Assigned task: Scan the entries below for the string "Lemma" and copy every line where it turns up.

Records provided:
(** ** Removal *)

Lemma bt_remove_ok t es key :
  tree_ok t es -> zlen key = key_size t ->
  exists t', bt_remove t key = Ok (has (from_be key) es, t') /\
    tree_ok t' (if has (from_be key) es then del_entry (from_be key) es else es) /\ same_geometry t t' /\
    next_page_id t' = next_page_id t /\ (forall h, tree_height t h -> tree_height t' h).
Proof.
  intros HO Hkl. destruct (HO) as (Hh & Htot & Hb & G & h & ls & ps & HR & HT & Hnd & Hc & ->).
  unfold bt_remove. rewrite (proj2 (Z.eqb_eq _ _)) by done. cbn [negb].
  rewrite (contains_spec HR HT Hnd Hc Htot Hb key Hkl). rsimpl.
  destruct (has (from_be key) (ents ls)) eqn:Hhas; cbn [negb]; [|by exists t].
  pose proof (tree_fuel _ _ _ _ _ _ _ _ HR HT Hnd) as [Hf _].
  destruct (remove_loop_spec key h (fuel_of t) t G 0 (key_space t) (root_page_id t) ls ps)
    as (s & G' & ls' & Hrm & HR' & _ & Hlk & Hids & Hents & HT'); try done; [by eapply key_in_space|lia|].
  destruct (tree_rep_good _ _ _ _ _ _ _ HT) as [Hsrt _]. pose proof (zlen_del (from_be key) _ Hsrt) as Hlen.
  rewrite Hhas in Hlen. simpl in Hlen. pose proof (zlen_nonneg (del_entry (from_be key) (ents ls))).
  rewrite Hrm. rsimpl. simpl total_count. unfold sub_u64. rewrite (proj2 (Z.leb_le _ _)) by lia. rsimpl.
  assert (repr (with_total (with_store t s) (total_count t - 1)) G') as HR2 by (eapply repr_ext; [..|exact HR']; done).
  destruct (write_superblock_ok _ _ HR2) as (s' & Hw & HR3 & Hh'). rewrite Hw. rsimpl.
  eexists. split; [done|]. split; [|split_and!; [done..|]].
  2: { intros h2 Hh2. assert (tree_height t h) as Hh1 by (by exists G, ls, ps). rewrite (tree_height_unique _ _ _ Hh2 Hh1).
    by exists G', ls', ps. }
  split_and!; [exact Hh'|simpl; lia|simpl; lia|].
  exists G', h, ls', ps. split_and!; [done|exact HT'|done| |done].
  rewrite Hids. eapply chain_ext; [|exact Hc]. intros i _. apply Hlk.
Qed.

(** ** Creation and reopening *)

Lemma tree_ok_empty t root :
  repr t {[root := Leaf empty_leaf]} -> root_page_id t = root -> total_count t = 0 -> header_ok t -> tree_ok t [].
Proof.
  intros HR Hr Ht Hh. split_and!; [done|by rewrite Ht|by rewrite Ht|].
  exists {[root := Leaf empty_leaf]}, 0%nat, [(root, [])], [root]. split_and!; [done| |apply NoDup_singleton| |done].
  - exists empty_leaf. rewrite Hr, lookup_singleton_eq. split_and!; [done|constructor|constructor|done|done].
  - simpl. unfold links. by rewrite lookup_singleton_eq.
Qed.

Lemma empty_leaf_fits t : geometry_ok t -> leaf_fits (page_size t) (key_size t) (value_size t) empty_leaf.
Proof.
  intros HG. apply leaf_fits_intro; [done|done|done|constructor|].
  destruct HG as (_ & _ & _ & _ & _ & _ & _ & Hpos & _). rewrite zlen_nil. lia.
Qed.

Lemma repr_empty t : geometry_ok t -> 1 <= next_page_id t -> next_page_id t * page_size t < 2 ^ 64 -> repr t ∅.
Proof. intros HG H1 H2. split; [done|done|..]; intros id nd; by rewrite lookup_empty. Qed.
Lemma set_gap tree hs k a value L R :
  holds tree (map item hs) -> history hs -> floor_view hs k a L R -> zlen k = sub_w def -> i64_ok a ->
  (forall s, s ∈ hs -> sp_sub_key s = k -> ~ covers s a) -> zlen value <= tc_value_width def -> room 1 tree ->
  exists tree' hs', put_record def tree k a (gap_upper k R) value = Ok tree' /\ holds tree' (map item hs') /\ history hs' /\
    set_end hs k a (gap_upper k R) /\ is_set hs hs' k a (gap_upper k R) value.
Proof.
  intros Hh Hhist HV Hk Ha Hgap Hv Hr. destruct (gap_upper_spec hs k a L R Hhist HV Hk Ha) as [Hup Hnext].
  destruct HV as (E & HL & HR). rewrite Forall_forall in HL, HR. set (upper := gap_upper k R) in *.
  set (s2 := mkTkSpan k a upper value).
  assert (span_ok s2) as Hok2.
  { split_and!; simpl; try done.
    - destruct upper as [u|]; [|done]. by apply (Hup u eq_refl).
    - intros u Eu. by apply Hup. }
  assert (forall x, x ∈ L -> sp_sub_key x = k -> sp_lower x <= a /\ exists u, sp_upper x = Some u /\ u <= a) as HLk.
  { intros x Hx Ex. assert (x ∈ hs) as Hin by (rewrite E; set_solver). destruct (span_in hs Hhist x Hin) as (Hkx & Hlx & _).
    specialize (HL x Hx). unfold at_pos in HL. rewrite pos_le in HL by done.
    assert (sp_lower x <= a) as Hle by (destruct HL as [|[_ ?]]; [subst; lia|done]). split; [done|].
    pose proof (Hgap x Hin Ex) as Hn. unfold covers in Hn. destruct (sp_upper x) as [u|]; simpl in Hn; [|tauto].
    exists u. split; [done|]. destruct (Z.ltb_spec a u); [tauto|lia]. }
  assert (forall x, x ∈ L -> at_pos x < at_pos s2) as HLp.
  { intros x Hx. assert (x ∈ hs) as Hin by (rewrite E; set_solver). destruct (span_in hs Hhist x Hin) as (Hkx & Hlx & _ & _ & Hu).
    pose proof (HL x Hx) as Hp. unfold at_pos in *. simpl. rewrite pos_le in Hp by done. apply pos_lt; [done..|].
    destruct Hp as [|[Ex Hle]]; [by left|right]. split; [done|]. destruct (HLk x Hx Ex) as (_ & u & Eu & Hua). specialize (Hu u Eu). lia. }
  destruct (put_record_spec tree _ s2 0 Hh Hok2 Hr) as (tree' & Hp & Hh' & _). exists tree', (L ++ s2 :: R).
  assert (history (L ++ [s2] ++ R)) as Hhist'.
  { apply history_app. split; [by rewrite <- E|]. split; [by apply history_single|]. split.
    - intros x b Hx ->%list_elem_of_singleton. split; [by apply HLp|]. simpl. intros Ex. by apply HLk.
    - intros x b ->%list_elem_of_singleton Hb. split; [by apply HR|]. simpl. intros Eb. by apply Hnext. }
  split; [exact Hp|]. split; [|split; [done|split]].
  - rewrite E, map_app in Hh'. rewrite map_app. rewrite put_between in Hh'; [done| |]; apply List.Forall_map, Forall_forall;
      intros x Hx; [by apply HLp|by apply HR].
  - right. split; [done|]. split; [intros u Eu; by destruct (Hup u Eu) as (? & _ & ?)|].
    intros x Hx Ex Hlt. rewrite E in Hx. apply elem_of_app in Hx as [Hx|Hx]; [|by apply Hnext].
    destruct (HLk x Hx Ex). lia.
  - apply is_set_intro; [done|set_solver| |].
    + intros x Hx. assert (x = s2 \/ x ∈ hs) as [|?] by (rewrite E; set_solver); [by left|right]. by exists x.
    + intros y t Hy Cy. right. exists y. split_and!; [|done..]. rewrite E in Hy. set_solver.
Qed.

Exercise output:
Lemma bt_remove_ok t es key :
Lemma tree_ok_empty t root :
Lemma empty_leaf_fits t : geometry_ok t -> leaf_fits (page_size t) (key_size t) (value_size t) empty_leaf.
Lemma repr_empty t : geometry_ok t -> 1 <= next_page_id t -> next_page_id t * page_size t < 2 ^ 64 -> repr t ∅.
Lemma set_gap tree hs k a value L R :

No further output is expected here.